Adjusted for HbA1c at randomization by category (≤6.0%, 6.0–6.9%, 7.0–7.9%, ≥8.0% and unknown).

Discussion

This secondary analysis of an RCT¹⁴ of daily vitamin C and E to prevent preeclampsia reveals two important findings. First, Hp phenotype was not associated with preeclampsia risk in white women with Type 1 diabetes. Second, although our study was not powered to detect an interaction between Hp phenotype and treatment, we found no evidence that vitamins C and E significantly affect preeclampsia risk in women of any Hp phenotype.

Hp Phenotype and Preeclampsia Risk

When we began this investigation, two small, underpowered case-control studies in women without diabetes had reported that preeclampsia risk was either increased³⁰ or not different³¹ in Hp 1-1 women. Cohort studies, adequately powered studies, and studies in women with diabetes were needed. A subsequent Israeli study in women without diabetes reported a lower preeclampsia risk among Hp 1-1 women, compared to Hp 2-1 and 2-2 women (5.8% vs. 12.5%).³² Our larger case-control study indicated that Hp 1-1 was protective in comparison to Hp 2-1, but not Hp 2-2, in white women without diabetes.²⁵ Racial differences between populations may have contributed to these divergent results in women without diabetes. However, the small samples sizes of early studies suggest that spurious findings may also have been a factor.

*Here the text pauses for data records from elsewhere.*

(** * FlowForge browser client: session, transport, draft editor, list caches

    A shallow embedding of the client-side scripts of FlowForge
    ([src/web/static/js/api.js], which holds the [APIClient], the
    [WorkflowBuilder] and the [App] objects, and [auth.js], which holds
    [Auth] and [Utils]) together with the properties the specification
    states about them.

    Conventions of the embedding.
    - JavaScript values are the untyped [value]s below.  Text is a byte
      string (UTF-8); numbers read from JSON are exact decimals, rounding
      to binary64 is left out there.  The one place where the scripts
      divide, the dashboard success rate, is computed on binary64 floats.
    - What the platform hands to the scripts is an input of the model: the
      content of [localStorage], the answer of [confirm], the reading of
      [Date.now()], and the outcome of every [fetch].
    - An [async] function is a function from the state at its call to a
      [step]: it either finishes or is suspended on a request (on two, in
      a join), holding the continuation that runs when the outcome
      arrives, on the state as it is then.  A call that is not awaited
      leaves its suspended rest in the list of detached tasks.
    - Of the builder, [newWorkflow] and [editWorkflow] only set the draft
      up; the properties speak of every draft, however it was set up, and
      the two are not embedded.  Nor are [runWorkflow], [addCredential]
      and [useTemplate] of the application, of which no property speaks.
    - Presentation (markup written by the [render*] functions, CSS classes)
      is left out; what is kept of a [render*] function is whether it
      throws on the list it is given.  The page is assumed to hold every
      element the scripts look up.  Form fields read by the scripts, the
      texts of the dashboard counters, toasts and console lines are part
      of the state. *)

From Stdlib Require Import ZArith NArith String Ascii List Bool Lia.
From Stdlib Require Import Floats.PrimFloat Floats.SpecFloat Floats.FloatOps.
From Stdlib Require Import Uint63.
From stdpp Require Import base option list gmap strings pretty.

Local Open Scope string_scope.
Local Open Scope list_scope.
Local Open Scope Z_scope.
(** * proto.js: the record prototype of the model component

    A shallow embedding of [src/proto.js]: the methods mixed into every
    model instance (attribute store, dirty tracking, validation and the
    save / update / destroy orchestration over XMLHttpRequest), and the
    properties of the record lifecycle proved about them. *)

From stdpp Require Import base option list strings gmap pretty.
From Stdlib Require Import ZArith Lia Ascii.

Open Scope string_scope.
Open Scope list_scope.
Open Scope Z_scope.

(** ** JavaScript values held by a record *)

(** Attribute values and parsed response bodies.  Numbers are the integers
    (identifiers and counters); an object is its own enumerable properties. *)
#[warnings="-register-all"]
Inductive value :=
| VUndefined
| VNull
| VBool (b : bool)
| VNum (n : Z)
| VStr (s : string)
| VObj (props : gmap string value).

(** [ToBoolean]: what [if (v)] and [v || w] test. *)
Definition truthy (v : value) : bool :=
  match v with
  | VUndefined | VNull => false
  | VBool b => b
  | VNum n => negb (n =? 0)%Z
  | VStr s => negb (String.eqb s EmptyString)
  | VObj _ => true
  end.

(** [null != v]: loose inequality with [null] holds for everything except
    [null] and [undefined]. *)
Definition not_nullish (v : value) : bool :=
  match v with
  | VUndefined | VNull => false
  | _ => true
  end.

(** [ToString], as used by [url + '/' + id]. *)
Definition to_string (v : value) : string :=
  match v with
  | VUndefined => "undefined"
  | VNull => "null"
  | VBool true => "true"
  | VBool false => "false"
  | VNum n => pretty n
  | VStr s => s
  | VObj _ => "[object Object]"
  end.

(** [o.k]: property read; absent properties and reads on primitives give
    [undefined]. *)
Definition prop (o : value) (k : string) : value :=
  match o with
  | VObj ps => default VUndefined (ps !! k)
  | _ => VUndefined
  end.

(** ** The record instance and its schema *)

(** One entry of [this.errors]: [{ attr: attr, message: msg }]. *)
Record error_entry := ErrorEntry { attr : string; message : string }.

(** The mutable state of one instance: [this.attrs], [this.dirty] (only its
    key set is ever read), [this.errors] and [this.destroyed]. *)
Record Rec := mkRec {
  attrs : gmap string value;
  dirty : gset string;
  errors : list error_entry;
  destroyed : bool
}.

Definition set_attrs (a : gmap string value) (r : Rec) : Rec :=
  mkRec a (dirty r) (errors r) (destroyed r).
Definition set_dirty (d : gset string) (r : Rec) : Rec :=
  mkRec (attrs r) d (errors r) (destroyed r).
Definition set_errors (es : list error_entry) (r : Rec) : Rec :=
  mkRec (attrs r) (dirty r) es (destroyed r).
Definition set_destroyed (b : bool) (r : Rec) : Rec :=
  mkRec (attrs r) (dirty r) (errors r) b.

The present study extends the existing literature to include women with Type 1 diabetes. This is particularly important, as the impact of Hp phenotype on cardiovascular disease risk^19,20 and responsiveness to antioxidant vitamins^21–24 in non-pregnant populations is primarily confined to individuals with diabetes. Hp phenotype was not associated with the risk of preeclampsia, severe preeclampsia, or early onset preeclampsia in white women with Type 1 diabetes in the present study. Rates of preeclampsia tended to be lower in Hp 1-1 women, however this effect was clearly not significant. Although the sample size for this secondary analysis was limited by the number of participants in the RCT, there were sufficient subjects to detect a 14% difference in preeclampsia risk between Hp 1-1 and 2-1 (12% vs. 26%; 80% power; α=0.05). The study was not powered to detect smaller differences. Despite this limitation, this is the only study which we are aware of to examine women with Type 1 diabetes. The cohort design is also a significant strength, as all studies in women without diabetes have used a case-control design.

Hp Phenotype and Vitamin C and E

Emerging evidence suggests that there is a strong relationship between preeclampsia and future cardiovascular disease. Preeclampsia and cardiovascular disease share many risk factors (i.e. obesity, diabetes, black race, hyperlipidemia) and underlying pathophysiological processes (endothelial dysfunction, angiogenic imbalance, inflammation, and oxidative stress).^33,34 Preeclampsia is now recognized as a cardiovascular disease risk factor by the American Heart Association.³⁴ Hp phenotype affects both cardiovascular disease risk and treatment response to antioxidant vitamins in individuals with diabetes.^21,22,24,27 Therefore, we examined the potential for Hp to modify the efficacy of vitamins C and E in preventing preeclampsia in women with Type 1 diabetes.

Our study did not have sufficient power to detect an interaction between Hp phenotype and treatment response. However, our preliminary analysis provided no evidence that vitamin C and E supplementation prevented preeclampsia among white women with Type 1 diabetes of any Hp phenotype. It is extremely unlikely that larger studies will ever be conducted. Several factors could contribute to the difference between our study and previous studies of cardiovascular disease risk in individuals with diabetes.^21,22,24,27 First, although preeclampsia and cardiovascular disease share many risk factors and pathophysiological processes, there are important differences between these two conditions. Preeclampsia is a pregnancy-specific syndrome, in which one or more factors released by the placenta are believed to contribute to maternal vascular dysfunction.³³ Factors that are only produced by the placenta, or are released from the placenta in larger amounts than from other tissues, are unlikely to play a major role in cardiovascular disease.

Second, cardiovascular disease studies suggest that the effects of vitamin E alone differ from the effects of combined vitamin C and E supplementation.^21,22,28 Among post-menopausal women with coronary artery disease, vitamins C and E may be beneficial or harmful depending on Hp phenotype.²⁴ Supplementation increased coronary artery diameter in Hp 1-1 women, and this beneficial effect was stronger in Hp 1-1 women with diabetes.²⁴ In Hp 2-2 women with diabetes, however, the weak antioxidant capacity of Hp 2-2 may have interacted with and the pro-oxidant effects of vitamin C³⁵ to accelerate coronary artery narrowing.²⁴ Both Type 1 diabetes³⁶ and pregnancy³³ increase oxidative stress, suggesting that a similar mechanism could potentially be active in our study population. However, we did not find evidence to support this hypothesis.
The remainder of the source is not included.